I am carried by the current like a tumbleweed, politely swatting away, “May I help you? Are you looking for something?” Actually, I am. I don’t know what, but surely I’ll know it when I find it. The search takes me to vendors, shops, eateries. There are entry fees which I pay by way of purchases I don’t need. Here, I am minding my own role in the social drama, though I have a niggling sensation I’ve forgotten some important line. I’m unsure who I am meant to be portraying, and I worry that I’m doing it incorrectly. When I try to speak, my words come out backwards. I stutter and hum until I’m sweating from the strain of my searching. A formidable force of disconcertion arises, and I have no name for the thing, no knowledge of its source.
“Consumption,” surmises the old man in the park, bent over a chess board, a fuming cigar in hand. I take his answer and turn it over in my mind’s eye, trying on its fit. Consumption seems an apt description. It’s as though naming the thing has given me some sort of power to resist it, but I quickly find as I drift down monotonous concrete slabs that I’m consuming all sorts of things, even as my mouth and wallet remain shut.
A soundless whisper skids across my mind like a glass marble traversing tile. It forms words without sound as if I were reading text from a page. It offers direction, promises safe passage, and leads me to the mouth of an alleyway between two buildings so tall the sunlight above is completely crowded out. The seemingly tranquil stillness before me is disrupted by movement, differentiated shades of darkness which invite me forward into the fold. I have stumbled into a colony. There are parentless children, childless women and fatherless men dwelling together in a makeshift family. Dread chills my innards, pity produces a fearsome headache, and helplessness stiffens my knees. Then the sensations leave me and understanding threatens to set in. I attempt to envision the daily regimens of these outcasts and vagrants but the structure of their days evades me, existing just beyond the bounds of my imagination. Their lives assume templates so dissimilar from my own I cannot even recognize them. These beings defy convention so thoroughly their beauty is rendered invisible in my purview.
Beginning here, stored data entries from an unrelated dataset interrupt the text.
(* ===== verification/Viewport.v ===== *)
(** The host's viewport, crates/rill-host/src/scroll.rs: rows that scrolled off
    the engine's grid are kept by the host, and what is painted is a window of
    them and the live grid. *)
From S2P Require Import Prelude VtTypes.

Local Open Scope Z_scope.

Definition MAX_HISTORY_ROWS : Z := 10000.

(** [history.remove(0)] of a vector that is not empty. *)
Fixpoint ingest_scrolled (history : list (list PodCell)) (rows : list (list PodCell))
  : list (list PodCell) :=
  match rows with
  | [] => history
  | row :: rows =>
      let history := history ++ [row] in
      let history := if MAX_HISTORY_ROWS <? len history then drop 1 history else history in
      ingest_scrolled history rows
  end.

(** [history_len as u32] keeps the low 32 bits. *)
Definition clamp_offset (history_len live_rows offset : Z) : Z :=
  Z.min offset (history_len mod 2 ^ 32).

Definition follow_live_after_input (offset : Z) : Z := 0.

Definition mark_full_if_viewport_jumped (grid : PodGrid) (jumped : bool) : PodGrid :=
  if jumped then grid <| pg_full_damage := true |> else grid.

(** The rows of the live grid, as slices of its cells. *)
Definition live_stack (live : PodGrid) : option (list (list PodCell)) :=
  for_each (range 0 (pg_rows live)) (fun r stack =>
    let cols := pg_cols live in
    let start := r * cols in
    if start + cols <=? len (pg_cells live) then
      row ← slice (pg_cells live) start (start + cols);
      Some (stack ++ [row])
    else Some stack) [].

(** One row of the view: cut or padded to [cols]. *)
Definition view_row (cols : Z) (blank : PodCell) (o : option (list PodCell)) : option (list PodCell) :=
  match o with
  | Some row =>
      if cols <=? len row then slice row 0 cols
      else Some (row ++ replicate (Z.to_nat (cols - len row)) blank)
  | None => Some (replicate (Z.to_nat cols) blank)
  end.

Definition compose_viewport (history : list (list PodCell)) (live : PodGrid) (offset : Z)
  : option PodGrid :=
  if (offset =? 0) || (len history =? 0) then Some live
  else
    let cols := pg_cols live in
    let rows := pg_rows live in
    lower ← live_stack live;
    let stack := history ++ lower in
    let off := clamp_offset (len history) rows offset in
    let end_ := sat_sub (len stack) off in
    let start := sat_sub end_ rows in
    let blank := mkPodCell 32 (pg_default_fg live) (pg_default_bg live) 0 0 in
    cells ← for_each (range start (start + rows)) (fun i cells =>
      row ← view_row cols blank (zget stack i);
      Some (cells ++ row)) [];
    Some (mkPodGrid (pg_cols live) rows (pg_cursor_col live) (pg_cursor_row live)
            ((offset =? 0) && pg_cursor_visible live) true 0 (sat_sub rows 1)
            (pg_default_fg live) (pg_default_bg live) (pg_grapheme_truncated live)
            (pg_replies_dropped live) cells).

(** ** What the history holds *)

Lemma safe_exact {A} (o : option A) a : safe o (fun x => x = a) -> o = Some a.
Proof. by intros (x & -> & ->). Qed.

Lemma ingest_eq rows history :
  len history <= MAX_HISTORY_ROWS ->
  ingest_scrolled history rows
  = drop (Z.to_nat (len history + len rows - MAX_HISTORY_ROWS)) (history ++ rows).
Proof.
  assert (HM : 0 < MAX_HISTORY_ROWS) by done. revert history. induction rows as [|row rows IH]; intros history Hh; cbn [ingest_scrolled].
  { rewrite app_nil_r, len_nil. by replace (Z.to_nat _) with 0%nat by lia. }
  rewrite len_cons. pose proof (len_nonneg rows). case_if.
  - rewrite len_app in *. change (len [row]) with 1 in *. rewrite IH.
    2:{ rewrite len_drop, len_app. change (len [row]) with 1. lia. }
    rewrite len_drop, len_app. change (len [row]) with 1.
    rewrite <- drop_app_le by (rewrite length_app; unfold len in *; cbn; lia).
    rewrite drop_drop, <- app_assoc. f_equal. lia.
  - rewrite len_app in *. change (len [row]) with 1 in *. rewrite IH by (rewrite len_app; change (len [row]) with 1; lia).
    rewrite len_app, <- app_assoc. change (len [row]) with 1. cbn [app]. f_equal. lia.
Qed.

Lemma ingest_len rows history :
  len history <= MAX_HISTORY_ROWS -> len (ingest_scrolled history rows) <= MAX_HISTORY_ROWS.
Proof. intros H. rewrite ingest_eq, len_drop, len_app by done. assert (0 < MAX_HISTORY_ROWS) by done. lia. Qed.

(** ** What is painted *)

Definition grid_ok (g : PodGrid) : Prop :=
  0 <= pg_cols g /\ 0 <= pg_rows g /\ len (pg_cells g) = pg_cols g * pg_rows g.

(** A grid's row, cell by cell. *)
Definition live_row (live : PodGrid) (r : Z) : list PodCell :=
  take (Z.to_nat (pg_cols live)) (drop (Z.to_nat (r * pg_cols live)) (pg_cells live)).

Lemma live_stack_eq live : grid_ok live ->
  live_stack live = Some (map (live_row live) (range 0 (pg_rows live))).
Proof.
  intros (Hc & Hr & Hl). unfold live_stack.
  apply safe_exact. apply (for_range _ (fun i stack => stack = map (live_row live) (range 0 i))); [done|done|].
  intros i s Hi ->. cbn zeta. rewrite (proj2 (Z.leb_le _ _)) by (rewrite Hl; nia).
  unfold slice. rewrite (proj2 (in_range_iff _ _ _)) by (rewrite Hl; nia). cbn [mbind option_bind].
  apply safe_ret. unfold range. replace (i + 1 - 0) with (Z.succ i) by lia.
  replace (Z.succ i) with (Z.of_nat (S (Z.to_nat i))) by lia. rewrite seqZ_S, map_app.
  f_equal; [f_equal; f_equal; lia|]. cbn. unfold live_row. do 3 f_equal; lia.
Qed.

(** A row as wide as the view. *)
Definition fit_row (cols : Z) (blank : PodCell) (row : list PodCell) : list PodCell :=
  take (Z.to_nat cols) (row ++ replicate (Z.to_nat (cols - len row)) blank).

Lemma view_row_eq cols blank row : 0 <= cols ->
  view_row cols blank (Some row) = Some (fit_row cols blank row).
Proof.
  intros Hc. cbn [view_row]. unfold fit_row. case_if.
  - unfold slice. rewrite (proj2 (in_range_iff _ _ _)) by lia. f_equal. rewrite drop_0, Z.sub_0_r.
    replace (Z.to_nat (cols - len row)) with 0%nat by lia. by rewrite app_nil_r.
  - f_equal. rewrite take_ge; [done|]. rewrite length_app, length_replicate. unfold len in *. lia.
Qed.

Lemma len_fit_row cols blank row : 0 <= cols -> len (fit_row cols blank row) = cols.
Proof.
  intros Hc. unfold fit_row. rewrite len_take, len_app, len_replicate. pose proof (len_nonneg row). lia.
Qed.

Definition blank_of (g : PodGrid) : PodCell := mkPodCell 32 (pg_default_fg g) (pg_default_bg g) 0 0.

Lemma zget_live_rows live i : 0 <= i < pg_rows live ->
  zget (map (live_row live) (range 0 (pg_rows live))) i = Some (live_row live i).
Proof.
  intros Hi. rewrite zget_map. unfold range, zget. rewrite (proj2 (Z.leb_le _ _)) by lia.
  rewrite lookup_seqZ_lt by lia. cbn. do 2 f_equal. lia.
Qed.

(** The loop that builds the cells, over any stack of enough rows. *)
Lemma compose_cells_eq cols blank stack start rows :
  0 <= cols -> 0 <= start -> 0 <= rows -> start + rows <= len stack ->
  for_each (range start (start + rows)) (fun i cells =>
    row ← view_row cols blank (zget stack i); Some (cells ++ row)) []
  = Some (concat (map (fit_row cols blank) (take (Z.to_nat rows) (drop (Z.to_nat start) stack)))).
Proof.
  intros Hc Hs Hr Hl.
  apply safe_exact. replace (Z.to_nat rows) with (Z.to_nat (start + rows - start)) by lia.
  apply (for_range _ (fun i cells =>
    cells = concat (map (fit_row cols blank) (take (Z.to_nat (i - start)) (drop (Z.to_nat start) stack))))); [lia| |].
  - by rewrite Z.sub_diag.
  - intros i s Hi ->. destruct (zget_in stack i) as [row Hrow]; [lia|]. rewrite Hrow, view_row_eq by done.
    cbn [mbind option_bind]. apply safe_ret.
    replace (Z.to_nat (i + 1 - start)) with (S (Z.to_nat (i - start))) by lia.
    rewrite (take_S_r _ _ row).
    + rewrite map_app, concat_app. cbn. by rewrite app_nil_r.
    + rewrite lookup_drop. unfold zget in Hrow. rewrite (proj2 (Z.leb_le _ _)) in Hrow by lia.
      rewrite <- Hrow. f_equal. lia.
Qed.

(** The row of the combined history that the view shows in its row [r]. *)
Definition shown (history : list (list PodCell)) (live : PodGrid) (offset r : Z) : list PodCell :=
  let i := len history - Z.min offset (len history) + r in
  if i <? len history then default [] (zget history i) else live_row live (i - len history).

Lemma compose_eq history live offset :
  grid_ok live -> 0 < offset -> 0 < len history < 2 ^ 32 ->
  exists view, compose_viewport history live offset = Some view /\
    pg_cells view = concat (map (fun r => fit_row (pg_cols live) (blank_of live) (shown history live offset r))
                              (range 0 (pg_rows live))) /\
    pg_cols view = pg_cols live /\ pg_rows view = pg_rows live /\
    pg_full_damage view = true /\ pg_cursor_visible view = false.
Proof.
  intros Hg Ho Hh. pose proof Hg as (Hc & Hr & Hl). unfold compose_viewport.
  rewrite (proj2 (orb_false_iff _ _)) by lia. rewrite live_stack_eq by done. cbn [mbind option_bind].
  assert (Hlow : len (map (live_row live) (range 0 (pg_rows live))) = pg_rows live).
  { unfold len, range. rewrite length_map, length_seqZ. lia. }
  set (lower := map _ _) in *. unfold clamp_offset. rewrite Z.mod_small by lia.
  set (off := Z.min offset (len history)). unfold sat_sub. rewrite len_app, Hlow.
  replace (Z.max (Z.max (len history + pg_rows live - off) 0 - pg_rows live) 0) with (len history - off) by lia.
  rewrite compose_cells_eq by (rewrite ?len_app, ?Hlow; lia). cbn [mbind option_bind].
  eexists. split; [done|]. cbn. split_and!; try done; [|by rewrite (proj2 (Z.eqb_neq _ _)) by lia].
  fold (blank_of live). rewrite <- (map_map (shown history live offset)). do 2 f_equal.
  apply zget_ext.
  { rewrite len_take, len_drop, len_app, Hlow. unfold len at 3. unfold range.
    rewrite length_map, length_seqZ. lia. }
  intros r Hrr. rewrite len_take, len_drop, len_app, Hlow in Hrr.
  rewrite zget_take, zget_drop, zget_map by lia. case_if; [|lia].
  assert (zget (range 0 (pg_rows live)) r = Some r) as ->.
  { unfold zget, range. rewrite (proj2 (Z.leb_le _ _)) by lia. rewrite lookup_seqZ_lt by lia. f_equal. lia. }
  cbn. unfold shown. fold off. rewrite zget_app.
  replace (Z.of_nat (Z.to_nat (len history - off)) + r) with (len history - off + r) by lia.
  case_if.
  - destruct (zget_in history (len history - off + r)) as [row ->]; [lia|]. done.
  - apply zget_live_rows. lia.
Qed.

(** The newest rows of everything handed over so far. *)
Definition newest (all : list (list PodCell)) : list (list PodCell) :=
  drop (Z.to_nat (len all - MAX_HISTORY_ROWS)) all.

Lemma newest_len all : len (newest all) <= MAX_HISTORY_ROWS.
Proof. unfold newest. rewrite len_drop. assert (0 < MAX_HISTORY_ROWS) by done. lia. Qed.

Lemma ingest_newest all rows : ingest_scrolled (newest all) rows = newest (all ++ rows).
Proof.
  rewrite ingest_eq by apply newest_len. unfold newest at 2 3. pose proof (len_nonneg all). pose proof (len_nonneg rows).
  assert (0 < MAX_HISTORY_ROWS) by done.
  rewrite <- drop_app_le by (unfold len in *; lia). unfold newest.
  rewrite drop_drop, len_drop, len_app. f_equal. unfold len in *. lia.
Qed.

Lemma ingest_all batches all :
  fold_left ingest_scrolled batches (newest all) = newest (all ++ concat batches).
Proof.
  revert all. induction batches as [|b batches IH]; intros all; cbn; [by rewrite app_nil_r|].
  by rewrite ingest_newest, IH, <- app_assoc.
Qed.

Lemma len_rows cols f (rs : list Z) :
  (forall r, len (f r) = cols) -> len (concat (map f rs) : list PodCell) = cols * len rs.
Proof.
  intros Hf. induction rs as [|r rs IH]; cbn; [change (len (@nil PodCell)) with 0; change (len (@nil Z)) with 0; lia|].
  rewrite len_app, len_cons, Hf, IH. lia.
Qed.

(** Scrollback: however the engine hands over the rows that left its grid,
    the host keeps the newest 10,000 of them in order; a view at an offset above
    zero shows, row by row, the window of that history and the live grid that
    ends so many rows above the live tail, cut or padded to the grid's width,
    with no cursor and fully damaged; at offset zero it is the live grid. *)
Theorem scrollback_window (batches : list (list (list PodCell))) (live : PodGrid) (offset : Z)
    (Hlive : grid_ok live) (Hoff : 0 <= offset) :
  let history := fold_left ingest_scrolled batches [] in
  history = newest (concat batches) /\
  exists view, compose_viewport history live offset = Some view /\ grid_ok view /\
    (offset = 0 \/ history = [] -> view = live) /\
    (0 < offset -> history <> [] ->
      pg_cells view = concat (map (fun r => fit_row (pg_cols live) (blank_of live) (shown history live offset r))
                                (range 0 (pg_rows live))) /\
      pg_full_damage view = true /\ pg_cursor_visible view = false).
Proof.
  intros history. assert (Hh : history = newest (concat batches)) by apply (ingest_all batches []).
  split; [done|]. pose proof (newest_len (concat batches)) as Hn. rewrite <- Hh in Hn.
  assert (MAX_HISTORY_ROWS < 2 ^ 32) by done. pose proof (len_nonneg history). destruct Hlive as (Hc & Hr & Hl).
  destruct (decide (offset = 0 \/ len history = 0)) as [Hz|Hz].
  - exists live. unfold compose_viewport. rewrite (proj2 (orb_true_iff _ _)) by lia.
    split_and!; [done|by split|done|]. intros Ho Hne. destruct history; [done|]. rewrite len_cons in Hz.
    pose proof (len_nonneg history). lia.
  - destruct (compose_eq history live offset) as (view & Hv & Hcells & Hvc & Hvr & Hd & Hcur); [done|lia|lia|].
    exists view. split_and!; [done| |intros [->| ->]; exfalso; apply Hz; auto|done].
    split_and!; [lia|lia|]. rewrite Hcells, Hvc, Hvr, (len_rows (pg_cols live)).
    + unfold len, range. rewrite length_seqZ. lia.
    + intros r. by apply len_fit_row.
Qed.

Definition demo_cell (c : Z) : PodCell := mkPodCell c 0 0 0 0.
Definition demo_live : PodGrid :=
  mkPodGrid 2 2 0 0 true false 1 0 0 0 0 0 (map demo_cell [97; 98; 99; 100]).

Lemma scrollback_window_witness :
  grid_ok demo_live /\ 0 <= 1 /\
  fmap pg_cells (compose_viewport (fold_left ingest_scrolled [[map demo_cell [65; 66; 67]]; [map demo_cell [68]]] []) demo_live 1)
    = Some (map demo_cell [68; 32; 97; 98]).
Proof.
  assert (Hl : grid_ok demo_live) by (split_and!; [by vm_compute|by vm_compute|reflexivity]).
  split; [exact Hl|split; [lia|]].
  destruct (scrollback_window [[map demo_cell [65; 66; 67]]; [map demo_cell [68]]] demo_live 1 Hl ltac:(lia))
    as (_ & view & Hv & _ & _ & Hrows).
  destruct Hrows as (Hcells & _); [lia|intros E; discriminate E|].
  rewrite Hv. cbn [fmap option_fmap option_map]. rewrite Hcells. vm_compute. reflexivity.
Defined.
I don’t know why I was brought here, but the kinship I feel with these folks is unmistakable. Knowing hands tug at my clothing and frame, pushing me toward an industrial sized dumpster so revolting even the paint on its exterior is wilting away. The invitation is bewildering, and somehow sacramental, so through the looking glass I go. In the rubbish bin, there are 25 nameless birthday cakes topped with unlit candles. There’s all the plastic that has ever been produced, which will not decompose for another 500 years. Designer kitchen salts extracted from melting arctic glaciers. The waterlogged remains of the Great Barrier Reef. The pelt of the last grizzly bear that lived in California. Seventy-two billion pounds of food waste—the annual total in the United States. Fifteen million US households who are hungry. Subsidies which pay farmers to work fallow land. Logic that resists reason. I find other things too—Charles Baudelaire’s “The Eyes of the Poor” and Joan Didion’s iconic line, “The center will not hold.” I discover the answers to Fermat’s riddle and Da Vinci’s code. However, I don’t find the equation to recalibrate distribution, to eliminate waste, to remedy greed. I don’t find the salve to heal a broken humanity. Instead I find a cosmic loom which knits every thread together. Hope and despair in equal measure. Life and death all bound up together. Irresolution and no conclusions.